RightShip and other vetting frameworks now factor environmental performance into their assessments. A poor CII rating sits alongside your safety record in the way charterers see your vessel. As we cover in our guide to the RightShip rating, a D or E carbon intensity rating increasingly draws additional scrutiny from environmentally focused charterers — even for a vessel with an otherwise strong safety profile. In a tightening market, two vessels with equal safety records can be separated on their environmental rating alone.
This is the key shift for owners to understand: carbon intensity is no longer only a compliance question for the technical department. It is becoming a commercial differentiator that the chartering desk has to care about — the same way a PSC detention or a weak RISQ inspection result does.
Practical Steps to Protect Your Rating
Carbon intensity is not something you can fix in the week before a survey — it is the product of a full year of operation. The owners who manage it well treat it as an ongoing operational discipline rather than an annual reporting task:
- Monitor CII continuously through the year, not just at year-end — if you only find out the rating after the fact, it is already too late to influence it.

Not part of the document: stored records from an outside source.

(** C5.  The fragmenter raises at once, with its state untouched, when no
    input trajectory is at least [fragment_length] long.  When one is (for a
    positive fragment length) it returns, also when fewer transitions are
    available than the pairs need: those conditions only put a warning into
    the log. *)
Theorem fragmenter_raises_only_without_long_trajectory
    (self : t) (trajectories : list traj) :
  (Forall (fun tr => traj_len tr < fragment_length self) trajectories ->
   exists msg, __call__ self trajectories = (Raise (ValueError msg), self))
  /\
  (0 < fragment_length self ->
   Exists (fun tr => fragment_length self <= traj_len tr) trajectories ->
   exists pairs self',
     __call__ self trajectories = (Ok pairs, self') /\
     let available := Py.sum (map traj_len (long_enough self trajectories)) in
     let needed := 2 * num_pairs self * fragment_length self in
     (available < needed ->
      In (Logger.warn Logger.FewerTransitionsThanNeeded) (logger self')) /\
     (needed <= available -> warning_threshold self <> 0 ->
      available < warning_threshold self * needed ->
      In (Logger.warn (Logger.SamplesWillContain needed available))
         (logger self'))).
Proof.
  split.
  - intro Hshort. unfold __call__.
    rewrite long_enough_none by assumption. simpl. eauto.
  - intros Hfl Hex.
    destruct (call_ok self trajectories Hfl) as [pairs [self' [Hcall Hlog]]].
    { apply Exists_exists in Hex. destruct Hex as [tr [Hin Hlen]].
      intro Hnil.
      assert (Hin' : In tr (long_enough self trajectories))
        by (apply long_enough_In; auto).
      rewrite Hnil in Hin'. exact Hin'. }
    exists pairs, self'. split; [exact Hcall|].
    cbv zeta. rewrite Hlog. clear Hcall Hlog.
    set (l := long_enough self trajectories).
    set (self0 := report_discarded self (len trajectories) l).
    assert (Hkeep : fragment_length self0 = fragment_length self /\
                    num_pairs self0 = num_pairs self /\
                    warning_threshold self0 = warning_threshold self).
    { unfold self0, report_discarded.
      destruct (_ =? 0); simpl; auto. }
    destruct Hkeep as [Hk1 [Hk2 Hk3]].
    unfold report_transitions. rewrite Hk1, Hk2, Hk3.
    split.
    + intro Hlt.
      destruct (Z.ltb_spec (Py.sum (map traj_len l))
                  (2 * num_pairs self * fragment_length self)); [|lia].
      unfold emit, Logger.emit. simpl. apply in_or_app. right. simpl. auto.
    + intros Hge Hthr Hlt.
      destruct (Z.ltb_spec (Py.sum (map traj_len l))
                  (2 * num_pairs self * fragment_length self)); [lia|].
      destruct (Z.eqb_spec (warning_threshold self) 0); [contradiction|].
      destruct (Z.ltb_spec (Py.sum (map traj_len l))
                  (warning_threshold self
                   * (2 * num_pairs self * fragment_length self))); [|lia].
      unfold emit, Logger.emit. simpl. apply in_or_app. right. simpl. auto.
Qed.
(** The items of the list [chunk], all of them ints. *)
Definition chunk_items (ch : chunk_desc) : list pyobj :=
  [PyInt (col_offset ch); PyInt (row_offset ch);
   PyInt (col_extent ch); PyInt (row_extent ch)].

(** Bounds of the slice [lo:hi] of a sequence of length [len]: a negative
    index counts from the end, and both ends are clipped to the sequence. *)
Definition py_clamp (len : nat) (i : Z) : nat :=
  if decide (i < 0) then Z.to_nat (Z.max 0 (i + Z.of_nat len))
  else Z.to_nat (Z.min i (Z.of_nat len)).

Definition py_slice_bounds (len : nat) (lo hi : Z) : nat * nat :=
  let a := py_clamp len lo in
  (a, Nat.max a (py_clamp len hi)).

(** [l[lo:hi]]. *)
Definition py_slice {A} (lo hi : Z) (l : list A) : list A :=
  let '(a, b) := py_slice_bounds (length l) lo hi in
  take (b - a) (drop a l).

(** [l[lo:hi] = src] where [src] has as many items as the slice, applying
    [f] to each old item and its replacement. *)
Definition splice {A B} (f : A → B → A) (a b : nat) (l : list A) (src : list B)
  : list A :=
  take a l ++ zip_with f (take (b - a) (drop a l)) src ++ drop b l.

(** ** Arrays

    A numpy array of floats is its shape and its cells, nested along the
    axes in order.  The cell type is abstract: all that the program asks of
    a float is whether it is NaN. *)

Class CellType := {
  cell : Type;
  nan : cell;          (* np.nan *)
  zero : cell;         (* the content of fresh shared memory *)
  isnan : cell → bool  (* np.isnan *)
}.

Section Model.
Context `{CellType}.

Record arr2 := Arr2 {
  shape2 : nat * nat;
  cells2 : list (list cell)
}.

Record arr3 := Arr3 {
  shape3 : nat * nat * nat;
  cells3 : list (list (list cell))
}.

Definition wf_plane {A} (rows cols : nat) (p : list (list A)) : Prop :=
  length p = rows ∧ Forall (fun row => length row = cols) p.

Definition wf2 (a : arr2) : Prop :=
  wf_plane (fst (shape2 a)) (snd (shape2 a)) (cells2 a).

Definition wf3 (a : arr3) : Prop :=
  let '(b, r, c) := shape3 a in
  length (cells3 a) = b ∧ Forall (wf_plane r c) (cells3 a).

(** The cell at band [b], row [r], column [c]. *)
Definition at3 (a : arr3) (b r c : nat) : option cell :=
  band ← cells3 a !! b; row ← band !! r; row !! c.

Definition at2 (a : arr2) (b j : nat) : option cell :=
  band ← cells2 a !! b; band !! j.

(** [np.empty(shape); a[:] = x], and what [sa.create] hands out with [zero].
    A negative dimension is a [ValueError]. *)
Definition np_full (shape : Z * Z * Z) (x : cell) : result arr3 :=
  let '(b, r, c) := shape in
  if decide (b < 0 ∨ r < 0 ∨ c < 0) then Raise ValueError
  else Ok (Arr3 (Z.to_nat b, Z.to_nat r, Z.to_nat c)
             (replicate (Z.to_nat b)
                (replicate (Z.to_nat r) (replicate (Z.to_nat c) x)))).

(** [a[:] = x]. *)
Definition fill3 (a : arr3) (x : cell) : arr3 :=
  let '(b, r, c) := shape3 a in
  Arr3 (b, r, c) (replicate b (replicate r (replicate c x))).

(** [a.shape] as Python ints. *)
Definition shapeZ (a : arr3) : Z * Z * Z :=
  let '(b, r, c) := shape3 a in (Z.of_nat b, Z.of_nat r, Z.of_nat c).

(** [a[:, r0:r1, c0:c1]]. *)
Definition slice3 (a : arr3) (r0 r1 c0 c1 : Z) : arr3 :=
  let '(b, r, c) := shape3 a in
  let '(ra, rb) := py_slice_bounds r r0 r1 in
  let '(ca, cb) := py_slice_bounds c c0 c1 in
  Arr3 (b, rb - ra, cb - ca)%nat
       (map (fun band => map (py_slice c0 c1) (py_slice r0 r1 band)) (cells3 a)).

(** [a.reshape((1, shape[0], shape[1]))] of a 2-D array. *)
Definition reshape_band (a : arr2) : arr3 :=
  Arr3 (1%nat, fst (shape2 a), snd (shape2 a)) [cells2 a].

(** Boolean masks over the row x column plane. *)
Definition mask := list (list bool).

(** [np.ones((rows, cols)).astype('bool')]. *)
Definition np_ones_bool (rows cols : nat) : mask :=
  replicate rows (replicate cols true).

(** [np.all(~np.isnan(a), axis=0)]: the conjunction over the band axis,
    which is all true when there is no band. *)
Definition np_all_notnan (a : arr3) : mask :=
  let '(_, r, c) := shape3 a in
  foldr (fun band acc =>
           zip_with (zip_with andb)
                    (map (map (fun x => negb (isnan x))) band) acc)
        (np_ones_bool r c) (cells3 a).

(** The items of [l] at the true positions of [m], in order. *)
Fixpoint select {A} (m : list bool) (l : list A) : list A :=
  match m, l with
  | b :: m', x :: l' => if b then x :: select m' l' else select m' l'
  | _, _ => []
  end.

(** [old] with the items of [new] put, in order, at the true positions
    of [m]. *)
Fixpoint scatter {A} (m : list bool) (old new : list A) : list A :=
  match m, old with
  | b :: m', o :: old' =>
      if b then
        match new with
        | n :: new' => n :: scatter m' old' new'
        | [] => o :: scatter m' old' []
        end
      else o :: scatter m' old' new
  | _, _ => []
  end.

(** Number of true cells of a mask. *)
Definition count_true (m : mask) : nat := length (filter (fun b => b = true) (concat m)).

(** A flat list cut into [rows] rows of [cols] items. *)
Fixpoint unflatten {A} (rows cols : nat) (l : list A) : list (list A) :=
  match rows with
  | O => []
  | S rows' => take cols l :: unflatten rows' cols (drop cols l)
  end.

(** [a[:, valid]]: for each band the cells of the valid pixels, in row-major
    order. *)
Definition take_mask (a : arr3) (valid : mask) : arr2 :=
  let '(b, _, _) := shape3 a in
  Arr2 (b, count_true valid)
       (map (fun band => select (concat valid) (concat band)) (cells3 a)).

(** Broadcasting of one axis: a source axis of length 1 is repeated. *)
Definition bdim (s t : nat) : bool := bool_decide (s = t) || bool_decide (s = 1%nat).

Definition stretch {A} (s t : nat) (l : list A) : list A :=
  if decide (s = t) then l
  else match l with [x] => replicate t x | _ => l end.

Definition broadcast2 (target : nat * nat) (src : arr2) : option (list (list cell)) :=
  let '(tb, tn) := target in
  let '(sb, sn) := shape2 src in
  if bdim sb tb && bdim sn tn
  then Some (stretch sb tb (map (stretch sn tn) (cells2 src)))
  else None.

- Optimise speed and voyage planning — speed has a disproportionate effect on fuel consumption and is often the largest single lever available.
- Manage hull and propeller condition — fouling increases resistance and fuel burn directly; timely cleaning and coatings pay back in CII terms.

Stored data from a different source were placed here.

(** The assignments of [bxi_elf3_rough_env_cfg] that no guard stands
    before, as target path and value, in the order of the source. *)
Definition rough_assignments {classes : Classes} (play : bool)
    : list (path * PyVal) :=
  [ ([Attr "sim"; Attr "mujoco"; Attr "ccd_iterations"], VInt 500);
    ([Attr "sim"; Attr "contact_sensor_maxmatch"], VInt 500);
    ([Attr "sim"; Attr "nconmax"], VInt 45);
    ([Attr "scene"; Attr "entities"], VDict [ ("robot", get_elf3_robot_cfg) ]);
    ([Attr "scene"; Attr "sensors"], VTuple [feet_ground_cfg; self_collision_cfg]);
    ([Attr "actions"; Item "joint_pos"; Attr "scale"], value_of_scale ELF3_ACTION_SCALE);
    ([Attr "viewer"; Attr "body_name"], VStr "torso_link");
    ([Attr "commands"; Item "twist"; Attr "viz"; Attr "z_offset"], VFloat 1.15);
    ([Attr "observations"; Item "critic"; Attr "terms"; Item "foot_height";
      Attr "params"; Item "asset_cfg"; Attr "site_names"], site_names);
    ((asset_cfg_of "events" "foot_friction" ++ [Attr "geom_names"])%list, geom_names);
    ((asset_cfg_of "events" "base_com" ++ [Attr "body_names"])%list,
     VTuple [VStr "torso_link"]);
    ([Attr "rewards"; Item "pose"; Attr "params"; Item "std_standing"],
     pose_std 0.3 0.05 0.05 0.05 0.35 0.05 0.05 0.05 0.1 0.05 0.05 0.05 0.05 0.05);
    ([Attr "rewards"; Item "pose"; Attr "params"; Item "std_walking"],
     pose_std 0.3 0.15 0.15 0.35 0.25 0.1 0.2 0.08 0.1 0.15 0.15 0.1 0.15 0.3);
    ([Attr "rewards"; Item "pose"; Attr "params"; Item "std_running"],
     pose_std 0.5 0.2 0.2 0.6 0.35 0.15 0.3 0.08 0.2 0.5 0.2 0.15 0.35 0.3);
    ((asset_cfg_of "rewards" "upright" ++ [Attr "body_names"])%list,
     VTuple [VStr "torso_link"]);
    ((asset_cfg_of "rewards" "body_ang_vel" ++ [Attr "body_names"])%list,
     VTuple [VStr "torso_link"]);
    ((asset_cfg_of "rewards" "foot_clearance" ++ [Attr "site_names"])%list, site_names);
    ((asset_cfg_of "rewards" "foot_swing_height" ++ [Attr "site_names"])%list, site_names);
    ((asset_cfg_of "rewards" "foot_slip" ++ [Attr "site_names"])%list, site_names);
    ([Attr "rewards"; Item "body_ang_vel"; Attr "weight"], VFloat (-0.05));
    ([Attr "rewards"; Item "angular_momentum"; Attr "weight"], VFloat (-0.02));
    ([Attr "rewards"; Item "air_time"; Attr "weight"], VFloat 0.2);
    ([Attr "rewards"; Item "self_collisions"],
     construct "RewardTermCfg"
       [ ("func", VFunc "mdp.self_collision_cost");
         ("weight", VFloat (-1.0));
         ("params", VDict [ ("sensor_name", VStr "self_collision") ]) ]) ]
  ++ (if play then
        [ ([Attr "episode_length_s"], VInt 1000000000);
          ([Attr "observations"; Item "policy"; Attr "enable_corruption"], VBool false);
          ([Attr "events"; Item "randomize_terrain"],
           construct "EventTermCfg"
             [ ("func", VFunc "envs_mdp.randomize_terrain");
               ("mode", VStr "reset");
               ("params", VDict []) ]) ]
      else [])%list.

(** The assignments behind the guard on the terrain generator: the
    curriculum flag, switched on and, in play mode, off again, and the
    play-mode grid. *)
Definition rough_generator_assignments (play : bool) : list (path * PyVal) :=
  ((generator_path ++ [Attr "curriculum"])%list, VBool (negb play))
  :: (if play then
        [ ((generator_path ++ [Attr "num_cols"])%list, VInt 5);
          ((generator_path ++ [Attr "num_rows"])%list, VInt 5);
          ((generator_path ++ [Attr "border_width"])%list, VFloat 10.0) ]
      else [])%list.

(** Every path [bxi_elf3_rough_env_cfg] may write or delete. *)
Definition rough_changed_paths {classes : Classes} (play : bool) : list path :=
  (map fst (rough_assignments play)
   ++ map fst (rough_generator_assignments play)
   ++ (if play then [ [Attr "events"; Item "push_robot"] ] else []))%list.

- Reduce time at anchor and optimise port turnarounds where commercially possible, since idle and inefficient time still counts against the ship.
- Keep SEEMP Part III live and realistic — use it as a working plan, not a document filed and forgotten until the next inspection.

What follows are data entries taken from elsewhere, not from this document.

(** X4 ([add_session], [remove_session]).  Adding and removing are inverse:
    removing the id that [add_session] returned gives back the controller as
    it was before the call. *)
Theorem add_then_remove c s session_uuid uuid1 c' k :
  add_session c s session_uuid uuid1 = (c', inr k) →
  remove_session c' k = (c, inr tt).
Proof.
  rewrite add_session_eq /=.
  set (id := if truthy session_uuid then session_uuid else KUuid uuid1).
  destruct (_iqr_sessions c !! id) eqn:Hid; [done|]. intros [= <- <-].
  rewrite remove_session_eq /= lookup_insert_eq /set_sessions /=.
  rewrite delete_insert_id //. by destruct c.
Qed.

(** X5 ([remove_session], [add_session]).  Removing a session and
    registering it again under its (truthy) id gives back the controller as
    it was. *)
Theorem remove_then_add c s k uuid1 :
  truthy k = true → _iqr_sessions c !! k = Some s →
  ∃ c1, remove_session c k = (c1, inr tt) ∧
        add_session c1 s k uuid1 = (c, inr k).
Proof.
  intros Ht Hk. eexists. rewrite remove_session_eq Hk. split; [done|].
  rewrite add_session_eq Ht /= lookup_delete_eq /set_sessions /=.
  rewrite insert_delete_id //. by destruct c.
Qed.
(** What a spanOpen does when its info can be read. *)
Lemma stack_handleSpanOpen_run (event : TailEvent.t SpanOpen.t) (c : Converter) (w : World.t) :
  SpanOpen.info (TailEvent.event event) <> Some (SpanAttributesInfo None) ->
  exists tags : JsObject,
    handleSpanOpen event (c, w) =
    (Normal tt,
     ({| spans :=
           SpanMap.set (spans c) (SpanOpen.spanId (TailEvent.event event))
             {| OtelSpan.traceId := SpanContext.traceId (TailEvent.spanContext event);
                OtelSpan.spanId := SpanOpen.spanId (TailEvent.event event);
                OtelSpan.parentSpanId :=
                  or_else (top c) (SpanContext.spanId (TailEvent.spanContext event));
                OtelSpan.operationName := SpanOpen.name (TailEvent.event event);
                OtelSpan.startTime := nanoseconds (TailEvent.timestamp event);
                OtelSpan.endTime := None;
                OtelSpan.tags := tags;
                OtelSpan.logs := [];
                OtelSpan.status := None |};
         otelEndpoint := otelEndpoint c;
         rootSpanId := rootSpanId c;
         activeSpanStack := activeSpanStack c ++ [SpanOpen.spanId (TailEvent.event event)] |},
      w)).
Proof.
  intros Hinfo. unfold handleSpanOpen. cbv beta iota delta [bind this fst snd].
  destruct (SpanOpen.info (TailEvent.event event)) as [[method url | [attrs |] |] |];
    try (eexists; reflexivity).
  now destruct Hinfo.
Qed.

- Engage the chartering and operations teams, not just the technical department — many of the levers that move CII sit with how the ship is employed and operated.
The regulatory landscape here is still developing — the IMO continues to review the effectiveness of these measures and to work on the next phase of the framework. But the direction is settled: carbon intensity requirements get stricter over time, and the commercial weight attached to them grows. Owners who build the monitoring and the operational habits now will be far better placed than those who wait to react to a poor rating.
Frequently Asked Questions
EEXI is a one-time technical index that measures a ship's design energy efficiency — it is calculated once and the ship must meet the required value. CII is an annual operational rating that measures how efficiently the ship is actually operated each year, expressed as a grade from A to E based on real fuel consumption and distance travelled.
The CII rating applies to cargo, RoPax and cruise ships of 5,000 gross tonnage and above — the same ships that already report fuel oil consumption data under the IMO Data Collection System (DCS). EEXI applies more broadly to existing ships of 400 gross tonnage and above of the types covered by the EEDI framework.
A ship rated D for three consecutive years, or E for a single year, must develop a corrective action plan within its SEEMP Part III setting out how it will reach a C rating or above. Beyond the regulation itself, a poor CII rating increasingly affects commercial employability, as charterers and platforms such as RightShip factor environmental performance into their vetting decisions.
Each ship has a required carbon intensity that is tightened year on year by a reduction factor relative to a 2019 baseline. Because the boundaries get stricter every year, a ship that does nothing to improve its efficiency will tend to slide down the A-to-E scale over time even if its actual emissions stay the same.